Un service audiovisuel public, c'est-à-dire un audiovisuel contrôlé et organisé par l'État avec l'argent de contribuables qui n'ont pas la moindre possibilité d'exprimer leurs préférences sur les programmes, peut-il faire la part belle à la diversité des idées ? Je ne le pense pas.

À partir du moment où il se donne pour mission de "changer les mentalités" et d'être le "premier partenaire de la création audiovisuelle française", il adopte une idéologie particulière et compte bien la faire ruisseler dans toutes les chaumières de France et de Navarre. Pour les dirigeants au pouvoir, les médias sont un tel vecteur de contrôle et "d'éducation" des citoyens, qu'on voit mal un gouvernement lâcher prise sur ce sujet.

Emmanuel Macron a d'ailleurs fait récemment la preuve du contrôle étatique qu'il rêve d'instaurer sur l'information. Au nom de la neutralité de l'information, a-t-il expliqué à des journalistes :

"Le bien public, c’est l’information. Et peut-être que c’est ce que l’État doit financer. (…) Il faut s’assurer qu’elle est neutre, financer des structures qui assurent la neutralité."

Ne se croirait-on pas revenu au temps de l’ORTF où chaque journal télévisé était visé par le ministre de l’Intérieur avant diffusion ? Comment pourrait-on encore parler de liberté de la presse si la "vérité" de l’information devait recevoir systématiquement l’imprimatur de l’Etat ? Où serait la liberté d’expression si les organes de presse devaient se soumettre à une sorte de "bien" médiatique défini par le gouvernement ?

L’information, la vie intellectuelle, les idées … forment un marché qui, comme tous les marchés, fonctionne d’autant mieux qu’il est libre.
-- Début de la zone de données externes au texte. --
Lemma insert_session_inv fd loop s ps :
  sessions_inv s -> fresh_fd fd s ->
  sessions_inv (emit ps (set_sessions (<[fd := made s]> (sessions_ s))
    (set_objects (<[made s := session_channel loop fd]> (objects s)) (count s)))).
Proof.
  intros Hs Hf. pose proof (fresh_fd_free fd s Hs Hf) as Hnone. destruct Hf as [Hfd Hfresh].
  destruct (session_channel_valid loop fd Hfd) as [Hv' Hg']. destruct Hs as [He Hv Hu Ho Hl Hm].
  split; simpl; [| | | |done|].
  - intros fd' i [[<- <-]|[Hne Hi]]%lookup_insert_Some.
    + eexists. by rewrite lookup_insert_eq.
    + destruct (He fd' i Hi) as (c & Hc & ?). exists c.
      rewrite lookup_insert_ne; [done|]. intros <-. apply Hm in Hc. lia.
  - intros i c [[<- <-]|[Hne Hi]]%lookup_insert_Some; [by rewrite Hv'|by apply (Hv i)].
  - intros i j c d [[<- <-]|[Hne Hi]]%lookup_insert_Some [[<- <-]|[Hne' Hj]]%lookup_insert_Some Hcd.
    + done.
    + simpl in Hcd. by destruct (Hfresh j d Hj).
    + simpl in Hcd. by destruct (Hfresh i c Hi).
    + by apply (Hu i j c d).
  - intros i c [[<- <-]|[Hne Hi]]%lookup_insert_Some.
    + left. apply owned_by_map_spec. exists fd. simpl. by rewrite lookup_insert_eq.
    + destruct (Ho i c Hi) as [[fd' Hfd']%owned_by_map_spec|]; [left|by right].
      apply owned_by_map_spec. exists fd'. simpl.
      rewrite lookup_insert_ne; [done|]. intros <-. congruence.
  - intros i c [[<- <-]|[Hne Hi]]%lookup_insert_Some; [lia|]. specialize (Hm i c Hi). lia.
Qed.

Lemma add_session_inv cb fd s :
  sessions_inv s -> fresh_fd fd s ->
  exists s' id, add_session cb fd s = Ok s' /\ sessions_inv s' /\
    objects s !! id = None /\ sessions_ s' = <[fd := id]> (sessions_ s) /\
    sessions_ s !! fd = None.
Proof.
  intros Hs Hf. pose proof (fresh_fd_free fd s Hs Hf) as Hnone.
  destruct (valid (listen_channel_ s)) as [loop|] eqn:Hl; [|by destruct (si_listen s Hs)].
  destruct (add_session_eq cb fd loop s Hs Hf Hl) as [ps ->].
  eexists _, (made s). split; [done|]. split; [by apply insert_session_inv|]. split_and!; [|done|done].
  destruct (objects s !! made s) as [c|] eqn:Hc; [|done]. apply (si_made s Hs) in Hc. lia.
Qed.

(** The connections the accept loop takes: those answered before EAGAIN or a
    system error; an aborted connection is skipped. *)
Fixpoint taken {A} (answers : list (sock_ret A)) : list A :=
  match answers with
  | [] => []
  | Err e :: rest => if e =? ECONNABORTED then taken rest else []
  | Ret fd :: rest => fd :: taken rest
  end.

Lemma accept_loop_ok cb answers s :
  sessions_inv s -> accept_ok cb answers s ->
  exists s', accept_loop cb answers s = Ok s' /\ sessions_inv s' /\
    (forall fd, fd ∈ taken answers -> exists id, sessions_ s' !! fd = Some id) /\
    (forall fd id, sessions_ s !! fd = Some id -> sessions_ s' !! fd = Some id).
Proof.
  revert s. induction answers as [|[fd|e] rest IH]; intros s Hs Hok; simpl in *.
  - exists s. split_and!; try done. intros fd H. by apply elem_of_nil in H.
  - destruct Hok as [Hf Hok].
    destruct (add_session_inv cb fd s Hs Hf) as (s1 & id & E & Hs1 & _ & Hm & Hnone).
    rewrite E in *. simpl. destruct (IH s1 Hs1 Hok) as (s' & -> & Hs' & Hin & Hkeep).
    exists s'. split_and!; [done|done| |].
    + intros fd' [->|H]%elem_of_cons; [|by apply Hin]. exists id. apply Hkeep.
      by rewrite Hm, lookup_insert_eq.
    + intros fd' i Hi. apply Hkeep. rewrite Hm, lookup_insert_ne; [done|]. congruence.
  - assert (Hend : exists s', Ok s = Ok s' /\ sessions_inv s' /\
      (forall fd, fd ∈ [] -> exists id, sessions_ s' !! fd = Some id) /\
      (forall fd id, sessions_ s !! fd = Some id -> sessions_ s' !! fd = Some id)).
    { exists s. split_and!; try done. intros fd H. by apply elem_of_nil in H. }
    destruct (Z.eqb_spec e EAGAIN) as [->|]; [done|].
    destruct (Z.eqb_spec e ECONNABORTED); [by apply IH | done].
Qed.

(** What the accept loop does to the sessions there are, and the ones it makes. *)
Record accepts (loop : L) (fds : list Z) s s' : Prop := {
  ac_made : made s' = (made s + length fds)%nat;
  ac_listen : listen_channel_ s' = listen_channel_ s;
  ac_erasing : erasing s' = erasing s;
  ac_fds : Forall (fun fd => 0 <= fd) fds;
  ac_old id : (id < made s)%nat -> objects s' !! id = objects s !! id;
  ac_table d id : (id < made s)%nat -> sessions_ s' !! d = Some id -> sessions_ s !! d = Some id;
  ac_new i : objects s' !! (made s + i)%nat = session_channel loop <$> fds !! i
}.

Lemma accepts_none loop s : sessions_inv s -> accepts loop [] s s.
Proof.
  intros Hs. split; try done. intros i. simpl.
  destruct (objects s !! (made s + i)%nat) as [c|] eqn:Hc; [|done]. apply (si_made s Hs) in Hc. lia.
Qed.

Lemma accept_loop_makes cb answers loop s s' :
  sessions_inv s -> valid (listen_channel_ s) = Some loop -> accept_ok cb answers s ->
  accept_loop cb answers s = Ok s' -> accepts loop (taken answers) s s'.
Proof.
  revert s. induction answers as [|[fd|e] rest IH]; intros s Hs Hl Hok Ha; simpl in *.
  - simplify_eq. by apply accepts_none.
  - destruct Hok as [Hf Hok]. destruct (add_session_eq cb fd loop s Hs Hf Hl) as [ps E].
    rewrite E in Ha, Hok. simpl in Ha. set (s1 := emit ps _) in *.
    destruct (IH s1) as [Hm Hlc He Hfds Hob Hse Hnew]; [by apply insert_session_inv|done|done|done|].
    simpl in *. split; [simpl; lia|done|done|constructor; [apply Hf|done]| | |].
    + intros id Hid. rewrite Hob, lookup_insert_ne by lia. done.
    + intros d id Hid Hd. apply Hse in Hd; [|lia].
      apply lookup_insert_Some in Hd as [[_ <-]|[_ Hd]]; [lia|done].
    + intros [|i]; simpl.
      * rewrite Nat.add_0_r, Hob by lia. by rewrite lookup_insert_eq.
      * specialize (Hnew i). by rewrite <- plus_n_Sm.
  - destruct (Z.eqb_spec e EAGAIN) as [->|]; [simplify_eq; by apply accepts_none|].
    destruct (Z.eqb_spec e ECONNABORTED); [by apply IH|]. simpl in Ha. simplify_eq. by apply accepts_none.
Qed.

Lemma sv_step_inv s s' : sessions_inv s -> sv_step s s' -> sessions_inv s'.
Proof.
  intros Hs Hst. destruct Hst as [cb types answers err s s' Hok Hl|id s Hid|s Hne|id c c' s Hc Hf Hlp
    |id s Hid|id s|s|life cb s].
  - unfold listen_cb in Hl. apply res_bind_Ok in Hl as (s1 & H1 & [= <-]).
    assert (Hs1 : sessions_inv s1).
    { destruct (has types _); [|by simplify_eq].
      destruct (accept_loop_ok cb answers s Hs Hok) as (s2 & H2 & ? & _).
      by assert (s2 = s1) as <- by congruence. }
    destruct (has types EventType.kError && _); [|done]. by destruct Hs1.
  - unfold session_stop. destruct (objects s !! id); [|done]. by destruct Hs.
  - by apply run_erase_inv.
  - by eapply channel_inv.
  - destruct Hs as [He Hv Hu Ho Hl Hm]. split; simpl; try done.
    intros i c Hi. destruct (Ho i c Hi); [by left|right; set_solver].
  - apply release_inv. destruct Hs as [He Hv Hu Ho Hl Hm]. split; simpl; try done.
    intros i c Hi Hne. destruct (Ho i c Hi); [by left|right; set_solver].
  - by destruct Hs.
  - unfold server_start. destruct (started_ s); [done|]. destruct Hs as [He Hv Hu Ho Hl Hm].
    unfold update_event_cb. destruct (valid (listen_channel_ s)) as [lp|] eqn:Hvl; [|done].
    split; try done. simpl. unfold valid in *. simpl. by rewrite Hvl.
Qed.

Definition sv_reachable (loop : L) (fd : Z) : server L F -> Prop :=
  rtc sv_step (server_ctor loop fd).

Lemma sv_reachable_inv loop fd s : 0 <= fd -> sv_reachable loop fd s -> sessions_inv s.
Proof.
  intros Hfd Hr. assert (H0 : sessions_inv (server_ctor (F := F) loop fd)).
  { split; try done. unfold valid. simpl. by destruct (Z.eqb_spec fd (-1)); [lia|]. }
  unfold sv_reachable in Hr. remember (server_ctor loop fd) as s0.
  clear Heqs0. induction Hr; eauto using sv_step_inv.
Qed.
Tout marché qui commence à subir des distorsions, que ce soit par l’encadrement des prix, la distribution de subventions, un numerus clausus ou diverses autres réglementations, est un marché faussé qui génère tôt ou tard le mécontentement de ses acteurs.

Il en va de même dans le domaine des idées. A partir du moment où il est question d’encadrer certaines idées, d’en interdire d’autres et de favoriser certains thèmes (lois mémorielles, loi contre les fake news), on débouche inéluctablement sur une vie intellectuelle en route pour l’appauvrissement.
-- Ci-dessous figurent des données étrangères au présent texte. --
(** A connection after the accept loop: an old one, or one just opened. *)
Lemma opened_cases h n socks sv id c :
  n = length (conns h) -> accepts loop (map fst socks) (srv h) sv ->
  (conns h ++ open_conns loop cb u0 n socks) !! id = Some c ->
  (id < n)%nat /\ conns h !! id = Some c \/
  exists fd k, 0 <= fd /\ (n <= id)%nat /\ socks !! (id - n)%nat = Some (fd, k) /\
    c = mk_conn fd k [] [] (opened loop cb u0 id fd k) false.
Proof.
  intros Hn Ha. rewrite lookup_opened by done. case_decide as Hid; [by left|]. right.
  destruct (socks !! (id - n)%nat) as [[fd k]|] eqn:E; [|done]. simplify_eq/=. exists fd, k.
  split_and!; [|lia|done|done].
  apply (Forall_lookup_1 _ _ (id - length (conns h)) fd (ac_fds _ _ _ _ Ha)).
  change (map fst socks) with (fst <$> socks). by rewrite list_lookup_fmap, E.
Qed.

(** The accept loop only adds connections. *)
Lemma open_inv xs x h os sv socks :
  hub_inv xs h os ->
  step x h = Ok (mk_hub sv (conns h ++ open_conns loop cb u0 (made (srv h)) socks), []) ->
  sv_step (srv h) sv -> accepts loop (map fst socks) (srv h) sv ->
  (forall id, sent_data id [x] = []) -> (forall id, arrived id [x] = []) -> sockets [x] = socks ->
  hub_inv (xs ++ [x]) (mk_hub sv (conns h ++ open_conns loop cb u0 (made (srv h)) socks)) os.
Proof.
  intros [Hr Hs Hm Hl Ho Hc Hg Hf Hx Har Hno Hsk He] Hst Hsv Ha Hd Hda Hns.
  pose proof (fun id c => opened_cases h _ socks sv id c Hm Ha) as Hcases.
  destruct Ha as [Am Al Ae _ Ao At An]. rewrite length_map in Am.
  split; simpl; [| | |by rewrite Al| | | | | | | | |].
  - rewrite <- (app_nil_r os). by eapply run_all_snoc.
  - by eapply rtc_r.
  - rewrite length_app. unfold open_conns. rewrite length_imap. lia.
  - intros id ch Hid. rewrite lookup_opened by done. case_decide as Hlt.
    + rewrite Ao in Hid by done. by apply Ho.
    + replace id with (made (srv h) + (id - made (srv h)))%nat in Hid by lia. rewrite An in Hid.
      change (map fst socks) with (fst <$> socks) in Hid. rewrite list_lookup_fmap in Hid.
      destruct (socks !! _) as [[fd k]|] eqn:E; [|done]. simplify_eq/=. eexists. split; [done|]. simpl.
      apply opened_facts.
      destruct (Hcases id (mk_conn fd k [] [] (opened loop cb u0 id fd k) false)) as [[? _]|(fd' & k'
        & Hp & _
        & E' & _)];
        [|lia|congruence]. rewrite lookup_opened, decide_False, E by done. done.
  - intros id c [[Hlt Hid]|(fd & k & Hp & Hge & E & ->)]%Hcases; [by eapply Hc|by apply opened_ok].
  - intros id c Hid. rewrite sent_data_app, Hd, app_nil_r.
    apply Hcases in Hid as [[Hlt Hid]|(fd & k & Hp & Hge & E & ->)].
    + rewrite Ao by done. by apply Hg.
    + rewrite Hx by lia. done.
  - intros id. rewrite Hf, lookup_opened by done. case_decide as Hlt; [done|].
    rewrite lookup_ge_None_2 by lia. destruct (socks !! _) as [[fd k]|] eqn:E; [|done]. simpl. symmetry.
    apply opened_facts. destruct (Hcases id (mk_conn fd k [] [] (opened loop cb u0 id fd k) false)) as
      [[? _]|(fd' & k' & Hp & _ & E' & _)]; [|lia|congruence].
    rewrite lookup_opened, decide_False, E by done. done.
  - intros id. rewrite length_app. intros Hid. rewrite sent_data_app, Hd, Hx by lia. done.
  - intros id c. rewrite arrived_app, Hda, app_nil_r.
    intros [[Hlt Hid]|(fd & k & Hp & Hge & E & ->)]%Hcases; [by apply Har|]. by rewrite Hno by lia.
  - intros id. rewrite length_app. intros Hid. rewrite arrived_app, Hda, Hno by lia. done.
  - by rewrite map_app, Hsk, open_conns_socks, sockets_app, Hns.
  - intros id c [[Hlt Hid]|(fd & k & Hp & Hge & E & ->)]%Hcases (o & Hin & Hend).
    + rewrite Ae. destruct (He id c Hid) as [|Hout]; [by exists o|by left|]. right. intros d Hd'.
      by eapply (Hout d), At.
    + simpl in Hin. apply opened_facts in Hin; [congruence|done].
Qed.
Selon moi, la diversité des idées sera la mieux garantie par la fin des subventions à la presse et la disparition de l'audiovisuel public pour laisser la place à l'émergence d'une multitude d'entreprises en concurrence dans le secteur des médias et de l'audiovisuel.

[NDLR :  Exiger des producteurs un fichage ethnique des employés en fonction de leurs origines serait, selon certains spécialistes, passible de 5 ans d'emprisonnement et de 300.000 euros d'amende, selon l'article 226-19 du code pénal. Le refus d'une prestation à raison d'une appartenance ethnique supposée serait, elle, passible de 3 ans d'emprisonnement et de 40.000 euors d'amende selon l'article 225-2 du code pénal]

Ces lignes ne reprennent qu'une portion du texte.